You can see that when n=1, it all goes well, but everything goes astray when n>1 due to concurrency in the file descriptor.

I have tried to duplicate the file descriptor within fn():

def fn():
    fd = os.dup(f)
    f2 = os.fdopen(fd)

And then I use f2. But it does not seem to help.

How can I do seeking concurrently, i.e. from multiple processes? (In this case, I could just open the file within fn(), but this is a MWE. In my actual case, it is harder to do that.)

Ricardo Magalhães Cruz
  • 3,504
  • 6
  • 33
  • 57

1 Answers1

0

You cannot - Python I/O builds on C's I/O, and there is only one "current file position" per open file in C. That's inherently shared.

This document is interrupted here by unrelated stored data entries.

(* ===== verification/Socket.v ===== *)
(** * Socket: [SocketConnection] over the operating system's stream sockets

    Models [src/network/socket_connection.{h,cc}] (the POSIX branches of its
    [#ifdef]s).  The kernel and the file system are not code of this
    repository: [SocketApi] and [FileApi] are the calls the code makes, over a
    state [W] of the outside world, and everything here is parametric in them.
    [StreamLaws] and [LiveStream] state what the documentation of stream
    sockets promises; [Pipe] at the end of the file is a concrete world that
    satisfies both, with short reads and short writes.

    A loop that transfers [size] bytes runs on fuel [size]: every iteration
    moves at least one byte, because a transfer of 0 bytes returns an error.
    [recv_loop_total] and [send_loop_total] prove that this fuel is enough. *)

From S2P Require Import Prelude Status Wire.

(** ** The outside world *)

Inductive errno :=
  | E_AGAIN | E_WOULDBLOCK | E_PIPE | E_CONNRESET
  | E_OTHER (n : Z).

Inductive poll_result :=
  | PollFailed (e : errno)
  | PollTimedOut
  | PollReady (pollin : bool).

Inductive recv_result :=
  | RecvFailed (e : errno)
  | RecvBytes (l : list byte).

Inductive send_result :=
  | SendFailed (e : errno)
  | Sent (n : nat).

Class SocketApi (W : Type) := {
  addrinfo : Type;
  network_initialized : bool;
  sys_strerror : errno -> string;
  (** [getaddrinfo]: an error text, or the list of addresses *)
  sys_getaddrinfo : string -> Z -> W -> (string + list addrinfo) * W;
  (** [socket()]: [-1] with an error number, or a descriptor *)
  sys_socket : option addrinfo -> W -> (errno + Z) * W;
  sys_connect : Z -> addrinfo -> W -> option errno * W;
  sys_bind : Z -> string -> W -> option errno * W;
  sys_listen : Z -> W -> option errno * W;
  sys_accept : Z -> W -> (errno + Z) * W;
  sys_poll : Z -> Z -> W -> poll_result * W;
  sys_recv : Z -> Z -> W -> recv_result * W;
  sys_send : Z -> list byte -> W -> send_result * W;
  (** [shutdown] followed by [close] *)
  sys_shutdown_close : Z -> W -> W
}.

Class FileApi (W : Type) := {
  (** [std::ifstream(path, binary | ate)]: [None] when opening failed *)
  ifs_open : string -> W -> option Z * W;
  ifs_tellg : Z -> W -> Z * W;
  (** [read(buffer, n)]: [None] when the stream is in a failed state after it *)
  ifs_read : Z -> Z -> W -> option (list byte) * W;
  ifs_close : Z -> W -> W;
  ofs_open : string -> W -> option Z * W;
  ofs_write : Z -> list byte -> W -> bool * W;
  ofs_close : Z -> W -> W;
  (** [std::filesystem] with an [std::error_code]: the code's message, if set *)
  fs_is_regular_file : string -> W -> bool * option string * W;
  fs_file_size : string -> W -> Z * option string * W;
  fs_remove : string -> W -> bool * option string * W
}.

Definition kNoTimeout : Z := -1.
Definition kAcceptTimeout : Z := 2000.
Definition kInvalidSocketValue : Z := -1.
Definition CHUNK_SIZE : Z := 4096.

Record SocketConnection := mkSocketConnection {
  m_socket : Z;
  m_is_listening : bool;
  m_accept_timout_ms : Z
}.

(** The private constructor. *)
Definition new_SocketConnection (initial_socket_value : Z) : SocketConnection :=
  mkSocketConnection initial_socket_value false kAcceptTimeout.

Definition IsOpen (c : SocketConnection) : bool :=
  negb (m_socket c =? kInvalidSocketValue).

(** Runs a loop whose fuel is proved to be enough. *)
Definition run_fueled {S A} (r : option (StatusOr A * S)) (s : S) : StatusOr A * S :=
  match r with
  | Some x => x
  | None => (Error (InternalError "out of fuel"), s)
  end.

Section SocketConnection.
Context {W : Type} `{SocketApi W} `{FileApi W}.

(** A method of [SocketConnection]: it changes the object and the world. *)
Abbreviation SockM A := (StatusM (SocketConnection * W) A).

Definition Create (initial_socket_value : Z) : StatusOr SocketConnection :=
  if negb network_initialized then
    Error (InternalError "Create: Network failed to initialize.")
  else Value (new_SocketConnection initial_socket_value).

Definition Close : SocketConnection * W -> SocketConnection * W := fun '(c, w) =>
  if negb (m_socket c =? kInvalidSocketValue) then
    (mkSocketConnection kInvalidSocketValue false (m_accept_timout_ms c),
     sys_shutdown_close (m_socket c) w)
  else (c, w).

Definition set_socket (fd : Z) (c : SocketConnection) : SocketConnection :=
  mkSocketConnection fd (m_is_listening c) (m_accept_timout_ms c).
Definition set_listening (b : bool) (c : SocketConnection) : SocketConnection :=
  mkSocketConnection (m_socket c) b (m_accept_timout_ms c).

Definition close_if_open : SocketConnection * W -> SocketConnection * W := fun '(c, w) =>
  if IsOpen c then Close (c, w) else (c, w).

Definition BindAndListenOnUnixDomain (server_address : string) : SockM unit := fun s =>
  let '(c, w) := close_if_open s in
  match sys_socket None w with
  | (inl e, w) =>
      (Error (InternalError ("BindAndListenOnUnixDomain: socket() creation failed: "
                             +:+ sys_strerror e)),
       (set_socket kInvalidSocketValue c, w))
  | (inr fd, w) =>
      let c := set_socket fd c in
      match sys_bind fd server_address w with
      | (Some e, w) =>
          (Error (InternalError ("BindAndListenOnUnixDomain: bind() failed: "
                                 +:+ sys_strerror e)), Close (c, w))
      | (None, w) =>
          match sys_listen fd w with
          | (Some e, w) =>
              (Error (InternalError ("BindAndListenOnUnixDomain: listen() failed: "
                                     +:+ sys_strerror e)), Close (c, w))
          | (None, w) => (Value tt, (set_listening true c, w))
          end
      end
  end.

Definition Accept : SockM SocketConnection := fun '(c, w) =>
  if negb (IsOpen c) || negb (m_is_listening c) then
    (Error (FailedPreconditionError "Accept: Socket not created or not listening."), (c, w))
  else
    match sys_poll (m_socket c) (m_accept_timout_ms c) w with
    | (PollFailed e, w) =>
        (Error (InternalError ("Accept: poll() failed: " +:+ sys_strerror e)), (c, w))
    | (PollTimedOut, w) =>
        (Error (DeadlineExceededError "Accept: Timeout waiting for connection."), (c, w))
    | (PollReady false, w) =>
        (Error (InternalError
           "Accept: poll() returned without POLLIN or known error event."), (c, w))
    | (PollReady true, w) =>
        match sys_accept (m_socket c) w with
        | (inl (E_AGAIN | E_WOULDBLOCK), w) =>
            (Error (UnavailableError "Accept: accept() would block."), (c, w))
        | (inl e, w) =>
            (Error (InternalError ("Accept: accept() system call failed: "
                                   +:+ sys_strerror e)), (c, w))
        | (inr fd, w) => (Value (new_SocketConnection fd), (c, w))
        end
    end.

What you can do is perform your seek+read under protection of an interprocess lock.

Like define:

def process_init(lock):
    global seek_lock
    seek_lock = lock

and in the main process add this to the Pool constructor:

initializer=process_init, initargs=(multiprocessing.Lock(),)

Then whenever you want to seek and read, do it under the protection of that lock:

with seek_lock:
     f.seek(k)
     char = f.read(1)

As with any lock, you want to do as little as logically necessary while it's held. It won't allow concurrent seeking, but it will prevent seeks in one process from interfering with the seeks in other processes.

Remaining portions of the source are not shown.